### EXERCISE OBJECTIVE
Find the line with "i) = IPv6Protocol)))" and the line with "(m_deviceIpv4Address c)) json in" in the entries below; output exactly those two lines, every line between them, and no others.

### RECORDS FOR THIS EXERCISE
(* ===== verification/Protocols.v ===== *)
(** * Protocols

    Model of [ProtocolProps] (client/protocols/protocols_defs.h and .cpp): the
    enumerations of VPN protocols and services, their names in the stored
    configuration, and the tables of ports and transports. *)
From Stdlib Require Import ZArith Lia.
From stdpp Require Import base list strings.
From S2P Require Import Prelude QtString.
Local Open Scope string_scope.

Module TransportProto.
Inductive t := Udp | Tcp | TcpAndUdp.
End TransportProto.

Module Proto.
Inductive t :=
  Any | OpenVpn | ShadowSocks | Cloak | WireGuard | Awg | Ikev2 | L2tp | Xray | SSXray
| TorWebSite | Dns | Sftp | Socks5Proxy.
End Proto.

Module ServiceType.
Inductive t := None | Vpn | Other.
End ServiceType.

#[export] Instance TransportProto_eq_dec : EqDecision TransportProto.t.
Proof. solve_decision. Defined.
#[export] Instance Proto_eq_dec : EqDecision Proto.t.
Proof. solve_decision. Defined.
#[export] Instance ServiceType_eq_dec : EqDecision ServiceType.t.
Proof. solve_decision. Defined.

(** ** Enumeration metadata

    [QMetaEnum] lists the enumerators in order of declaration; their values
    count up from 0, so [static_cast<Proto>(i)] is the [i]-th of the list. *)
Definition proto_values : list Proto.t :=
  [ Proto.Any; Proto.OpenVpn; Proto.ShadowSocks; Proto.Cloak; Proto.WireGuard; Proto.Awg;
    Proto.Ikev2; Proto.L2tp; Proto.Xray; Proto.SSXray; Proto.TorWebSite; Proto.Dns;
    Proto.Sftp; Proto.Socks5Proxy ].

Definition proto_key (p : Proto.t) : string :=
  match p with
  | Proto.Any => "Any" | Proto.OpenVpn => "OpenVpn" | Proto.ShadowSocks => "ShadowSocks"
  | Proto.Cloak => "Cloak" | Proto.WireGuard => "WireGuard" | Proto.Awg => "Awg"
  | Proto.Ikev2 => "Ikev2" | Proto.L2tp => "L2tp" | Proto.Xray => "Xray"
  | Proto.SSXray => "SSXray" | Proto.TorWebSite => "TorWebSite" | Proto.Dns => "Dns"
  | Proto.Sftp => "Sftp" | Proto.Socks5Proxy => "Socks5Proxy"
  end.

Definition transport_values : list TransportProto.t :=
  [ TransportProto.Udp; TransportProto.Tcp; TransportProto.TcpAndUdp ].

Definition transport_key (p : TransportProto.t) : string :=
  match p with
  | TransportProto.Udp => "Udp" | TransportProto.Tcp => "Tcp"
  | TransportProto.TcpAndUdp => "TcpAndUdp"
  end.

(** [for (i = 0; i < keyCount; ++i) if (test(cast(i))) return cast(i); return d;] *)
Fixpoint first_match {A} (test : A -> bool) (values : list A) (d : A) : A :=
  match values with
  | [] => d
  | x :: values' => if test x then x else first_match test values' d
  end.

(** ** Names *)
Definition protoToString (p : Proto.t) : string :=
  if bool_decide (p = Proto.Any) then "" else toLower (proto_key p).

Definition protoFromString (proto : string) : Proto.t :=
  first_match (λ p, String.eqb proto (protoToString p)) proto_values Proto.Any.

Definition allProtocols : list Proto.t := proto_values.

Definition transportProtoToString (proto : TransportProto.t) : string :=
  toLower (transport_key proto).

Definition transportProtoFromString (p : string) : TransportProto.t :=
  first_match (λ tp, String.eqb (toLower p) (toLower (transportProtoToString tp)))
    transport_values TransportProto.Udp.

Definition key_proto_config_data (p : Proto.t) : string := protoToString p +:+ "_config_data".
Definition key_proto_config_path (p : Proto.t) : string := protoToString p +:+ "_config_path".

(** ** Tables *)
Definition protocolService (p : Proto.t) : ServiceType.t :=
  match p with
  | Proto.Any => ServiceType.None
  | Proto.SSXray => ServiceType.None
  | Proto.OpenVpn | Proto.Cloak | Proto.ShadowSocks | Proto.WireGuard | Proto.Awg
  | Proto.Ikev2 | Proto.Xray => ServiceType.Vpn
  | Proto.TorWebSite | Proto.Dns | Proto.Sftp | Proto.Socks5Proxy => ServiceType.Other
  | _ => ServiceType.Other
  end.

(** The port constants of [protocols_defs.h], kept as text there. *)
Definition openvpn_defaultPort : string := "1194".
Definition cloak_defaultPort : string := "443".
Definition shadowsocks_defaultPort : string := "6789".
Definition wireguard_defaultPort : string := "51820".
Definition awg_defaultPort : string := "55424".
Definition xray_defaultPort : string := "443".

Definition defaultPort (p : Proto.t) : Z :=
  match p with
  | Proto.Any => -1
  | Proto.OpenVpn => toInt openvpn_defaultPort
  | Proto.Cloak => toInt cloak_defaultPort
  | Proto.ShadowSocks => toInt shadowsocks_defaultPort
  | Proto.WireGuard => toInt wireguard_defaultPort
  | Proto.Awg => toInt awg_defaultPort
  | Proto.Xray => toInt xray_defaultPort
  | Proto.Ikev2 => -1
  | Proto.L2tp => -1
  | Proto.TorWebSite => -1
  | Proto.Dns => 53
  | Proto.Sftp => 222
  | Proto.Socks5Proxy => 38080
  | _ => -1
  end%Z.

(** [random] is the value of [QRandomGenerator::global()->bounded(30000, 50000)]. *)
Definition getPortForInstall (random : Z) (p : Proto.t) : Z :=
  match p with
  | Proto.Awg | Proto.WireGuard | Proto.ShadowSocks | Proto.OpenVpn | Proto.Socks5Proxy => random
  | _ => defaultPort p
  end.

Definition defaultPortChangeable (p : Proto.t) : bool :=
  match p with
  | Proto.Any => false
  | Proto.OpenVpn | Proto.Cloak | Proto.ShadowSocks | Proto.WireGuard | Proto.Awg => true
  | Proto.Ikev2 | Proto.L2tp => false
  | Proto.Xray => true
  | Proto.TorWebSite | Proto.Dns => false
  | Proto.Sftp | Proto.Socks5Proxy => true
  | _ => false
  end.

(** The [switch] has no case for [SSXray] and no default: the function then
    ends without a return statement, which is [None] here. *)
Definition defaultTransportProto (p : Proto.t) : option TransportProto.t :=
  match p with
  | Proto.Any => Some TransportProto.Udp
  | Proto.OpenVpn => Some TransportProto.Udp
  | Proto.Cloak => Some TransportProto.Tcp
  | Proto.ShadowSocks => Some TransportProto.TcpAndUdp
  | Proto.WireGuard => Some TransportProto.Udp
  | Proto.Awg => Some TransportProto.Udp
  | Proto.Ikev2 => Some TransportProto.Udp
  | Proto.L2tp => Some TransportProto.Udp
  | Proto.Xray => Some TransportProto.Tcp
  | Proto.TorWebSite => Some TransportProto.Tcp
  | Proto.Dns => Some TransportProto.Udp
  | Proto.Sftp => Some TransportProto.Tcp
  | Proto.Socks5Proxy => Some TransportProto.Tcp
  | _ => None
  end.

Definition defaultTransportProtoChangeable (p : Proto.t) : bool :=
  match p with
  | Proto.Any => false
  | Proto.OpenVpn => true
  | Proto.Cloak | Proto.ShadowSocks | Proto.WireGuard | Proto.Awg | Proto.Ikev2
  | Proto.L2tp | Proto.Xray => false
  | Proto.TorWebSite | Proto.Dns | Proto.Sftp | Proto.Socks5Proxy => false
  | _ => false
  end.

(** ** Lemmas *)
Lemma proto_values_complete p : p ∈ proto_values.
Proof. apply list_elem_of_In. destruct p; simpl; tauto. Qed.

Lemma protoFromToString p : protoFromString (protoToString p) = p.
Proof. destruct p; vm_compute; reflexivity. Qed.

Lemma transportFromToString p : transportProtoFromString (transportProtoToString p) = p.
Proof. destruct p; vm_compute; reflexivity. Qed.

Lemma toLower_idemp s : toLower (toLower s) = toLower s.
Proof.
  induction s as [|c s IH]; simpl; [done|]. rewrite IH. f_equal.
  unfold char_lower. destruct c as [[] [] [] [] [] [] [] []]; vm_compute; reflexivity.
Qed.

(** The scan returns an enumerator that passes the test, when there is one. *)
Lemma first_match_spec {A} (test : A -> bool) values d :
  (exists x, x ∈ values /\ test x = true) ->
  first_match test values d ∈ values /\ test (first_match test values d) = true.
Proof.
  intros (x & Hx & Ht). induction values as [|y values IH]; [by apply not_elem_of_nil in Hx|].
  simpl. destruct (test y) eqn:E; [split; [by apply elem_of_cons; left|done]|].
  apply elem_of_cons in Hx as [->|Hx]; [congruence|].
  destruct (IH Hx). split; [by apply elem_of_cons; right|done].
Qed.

...

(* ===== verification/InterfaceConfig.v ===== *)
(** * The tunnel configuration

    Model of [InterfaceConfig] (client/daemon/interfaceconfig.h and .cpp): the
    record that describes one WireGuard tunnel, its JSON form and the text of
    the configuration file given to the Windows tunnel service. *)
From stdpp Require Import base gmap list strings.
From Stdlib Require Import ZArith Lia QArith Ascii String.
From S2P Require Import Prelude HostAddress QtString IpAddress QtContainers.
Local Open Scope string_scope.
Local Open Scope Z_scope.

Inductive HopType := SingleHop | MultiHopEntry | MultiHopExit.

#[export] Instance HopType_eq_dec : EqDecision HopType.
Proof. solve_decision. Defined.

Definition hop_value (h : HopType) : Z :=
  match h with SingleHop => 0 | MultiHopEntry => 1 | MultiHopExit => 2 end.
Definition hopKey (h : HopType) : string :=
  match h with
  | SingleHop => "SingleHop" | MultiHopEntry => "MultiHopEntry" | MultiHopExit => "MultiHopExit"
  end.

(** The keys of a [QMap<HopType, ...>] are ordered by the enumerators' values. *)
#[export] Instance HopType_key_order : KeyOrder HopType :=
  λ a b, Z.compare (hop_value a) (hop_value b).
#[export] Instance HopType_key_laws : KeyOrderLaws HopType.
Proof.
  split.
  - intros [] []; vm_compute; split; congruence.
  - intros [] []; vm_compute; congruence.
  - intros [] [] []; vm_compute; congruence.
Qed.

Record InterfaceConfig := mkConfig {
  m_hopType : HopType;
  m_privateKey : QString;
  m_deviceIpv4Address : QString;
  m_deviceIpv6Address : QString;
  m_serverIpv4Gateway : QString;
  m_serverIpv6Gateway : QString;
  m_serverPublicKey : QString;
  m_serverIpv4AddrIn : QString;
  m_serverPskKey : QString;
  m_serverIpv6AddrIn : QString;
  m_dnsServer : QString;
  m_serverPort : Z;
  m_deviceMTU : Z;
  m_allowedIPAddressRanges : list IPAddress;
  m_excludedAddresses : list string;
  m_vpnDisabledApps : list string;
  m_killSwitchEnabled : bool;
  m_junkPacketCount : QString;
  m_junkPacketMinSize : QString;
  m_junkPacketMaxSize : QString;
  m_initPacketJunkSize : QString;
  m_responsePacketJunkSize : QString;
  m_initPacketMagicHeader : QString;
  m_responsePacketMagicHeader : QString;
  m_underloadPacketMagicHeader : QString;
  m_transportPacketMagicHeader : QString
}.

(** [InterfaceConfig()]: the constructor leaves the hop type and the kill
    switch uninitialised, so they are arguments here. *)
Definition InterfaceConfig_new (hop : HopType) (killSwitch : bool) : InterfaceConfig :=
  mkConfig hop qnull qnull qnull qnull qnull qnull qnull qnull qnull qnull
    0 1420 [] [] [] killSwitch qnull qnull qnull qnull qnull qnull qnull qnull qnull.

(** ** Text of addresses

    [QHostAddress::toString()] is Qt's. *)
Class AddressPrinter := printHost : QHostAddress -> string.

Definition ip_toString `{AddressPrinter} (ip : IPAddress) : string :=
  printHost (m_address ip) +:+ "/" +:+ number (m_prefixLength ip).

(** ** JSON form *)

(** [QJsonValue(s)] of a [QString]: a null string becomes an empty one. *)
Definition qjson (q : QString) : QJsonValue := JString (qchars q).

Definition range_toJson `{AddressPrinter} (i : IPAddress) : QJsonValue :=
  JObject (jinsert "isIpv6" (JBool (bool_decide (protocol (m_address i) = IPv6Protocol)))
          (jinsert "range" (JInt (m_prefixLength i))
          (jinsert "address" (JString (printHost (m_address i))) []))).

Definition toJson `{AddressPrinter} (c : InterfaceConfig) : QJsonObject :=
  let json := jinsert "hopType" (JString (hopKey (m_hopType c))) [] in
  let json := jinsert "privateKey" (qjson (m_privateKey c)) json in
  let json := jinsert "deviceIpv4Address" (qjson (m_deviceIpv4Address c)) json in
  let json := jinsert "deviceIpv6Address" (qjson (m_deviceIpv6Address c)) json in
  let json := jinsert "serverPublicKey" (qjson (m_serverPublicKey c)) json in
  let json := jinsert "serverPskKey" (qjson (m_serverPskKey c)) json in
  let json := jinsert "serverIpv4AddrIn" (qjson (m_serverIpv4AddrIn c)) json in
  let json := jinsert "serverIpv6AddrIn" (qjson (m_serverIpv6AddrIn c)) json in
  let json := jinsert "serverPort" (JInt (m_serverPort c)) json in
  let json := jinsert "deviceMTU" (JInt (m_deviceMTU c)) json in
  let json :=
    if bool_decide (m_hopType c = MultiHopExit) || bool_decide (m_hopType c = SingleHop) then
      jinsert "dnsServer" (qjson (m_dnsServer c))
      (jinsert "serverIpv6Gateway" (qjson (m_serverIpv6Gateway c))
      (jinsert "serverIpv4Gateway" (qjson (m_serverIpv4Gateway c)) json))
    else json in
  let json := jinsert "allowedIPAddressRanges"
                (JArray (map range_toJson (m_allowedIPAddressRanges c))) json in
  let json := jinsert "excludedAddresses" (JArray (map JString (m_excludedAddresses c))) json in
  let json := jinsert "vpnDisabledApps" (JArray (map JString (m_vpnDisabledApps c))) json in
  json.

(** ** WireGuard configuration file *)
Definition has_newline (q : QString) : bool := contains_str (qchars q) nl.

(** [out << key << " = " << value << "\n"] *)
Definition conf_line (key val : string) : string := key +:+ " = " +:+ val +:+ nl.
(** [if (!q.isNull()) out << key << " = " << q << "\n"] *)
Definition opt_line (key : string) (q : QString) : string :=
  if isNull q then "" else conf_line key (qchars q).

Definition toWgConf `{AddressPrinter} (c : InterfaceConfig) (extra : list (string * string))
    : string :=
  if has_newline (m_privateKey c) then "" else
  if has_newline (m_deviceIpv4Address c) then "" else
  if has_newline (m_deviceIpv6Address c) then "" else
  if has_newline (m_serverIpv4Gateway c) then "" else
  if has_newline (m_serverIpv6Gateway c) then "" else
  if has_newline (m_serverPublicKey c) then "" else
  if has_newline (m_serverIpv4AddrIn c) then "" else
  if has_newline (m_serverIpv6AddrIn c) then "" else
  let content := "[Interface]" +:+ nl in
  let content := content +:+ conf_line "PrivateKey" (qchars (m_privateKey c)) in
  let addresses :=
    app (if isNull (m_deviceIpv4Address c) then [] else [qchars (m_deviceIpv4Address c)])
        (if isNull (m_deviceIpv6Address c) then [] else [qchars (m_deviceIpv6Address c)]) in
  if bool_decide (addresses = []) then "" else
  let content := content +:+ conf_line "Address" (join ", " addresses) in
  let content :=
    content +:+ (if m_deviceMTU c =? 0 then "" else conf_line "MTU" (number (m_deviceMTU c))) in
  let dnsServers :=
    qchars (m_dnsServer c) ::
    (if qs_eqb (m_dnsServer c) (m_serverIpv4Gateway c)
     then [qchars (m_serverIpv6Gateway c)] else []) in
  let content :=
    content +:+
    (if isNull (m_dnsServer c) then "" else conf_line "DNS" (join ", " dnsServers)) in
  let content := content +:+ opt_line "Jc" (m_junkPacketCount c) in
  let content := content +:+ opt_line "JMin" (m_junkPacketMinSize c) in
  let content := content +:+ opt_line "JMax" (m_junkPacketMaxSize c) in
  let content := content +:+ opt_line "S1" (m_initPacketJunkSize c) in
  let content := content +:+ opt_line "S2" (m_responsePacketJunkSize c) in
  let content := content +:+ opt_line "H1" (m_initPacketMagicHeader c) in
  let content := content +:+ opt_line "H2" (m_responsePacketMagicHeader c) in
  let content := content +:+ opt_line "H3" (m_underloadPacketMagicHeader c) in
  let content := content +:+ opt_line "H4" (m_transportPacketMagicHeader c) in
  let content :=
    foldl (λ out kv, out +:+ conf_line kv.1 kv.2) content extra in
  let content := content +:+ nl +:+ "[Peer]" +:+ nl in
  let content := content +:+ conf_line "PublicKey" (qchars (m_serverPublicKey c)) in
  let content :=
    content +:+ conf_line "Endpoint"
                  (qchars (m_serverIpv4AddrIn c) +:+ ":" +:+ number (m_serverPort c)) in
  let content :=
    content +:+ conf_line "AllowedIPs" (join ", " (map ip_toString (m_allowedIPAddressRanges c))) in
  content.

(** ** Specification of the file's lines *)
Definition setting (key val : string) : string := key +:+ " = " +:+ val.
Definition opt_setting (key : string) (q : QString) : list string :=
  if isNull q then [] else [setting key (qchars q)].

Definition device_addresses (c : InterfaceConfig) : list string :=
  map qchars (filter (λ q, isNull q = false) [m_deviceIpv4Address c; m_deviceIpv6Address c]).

### PROBLEM SOLUTION
  JObject (jinsert "isIpv6" (JBool (bool_decide (protocol (m_address i) = IPv6Protocol)))
          (jinsert "range" (JInt (m_prefixLength i))
          (jinsert "address" (JString (printHost (m_address i))) []))).

Definition toJson `{AddressPrinter} (c : InterfaceConfig) : QJsonObject :=
  let json := jinsert "hopType" (JString (hopKey (m_hopType c))) [] in
  let json := jinsert "privateKey" (qjson (m_privateKey c)) json in
  let json := jinsert "deviceIpv4Address" (qjson (m_deviceIpv4Address c)) json in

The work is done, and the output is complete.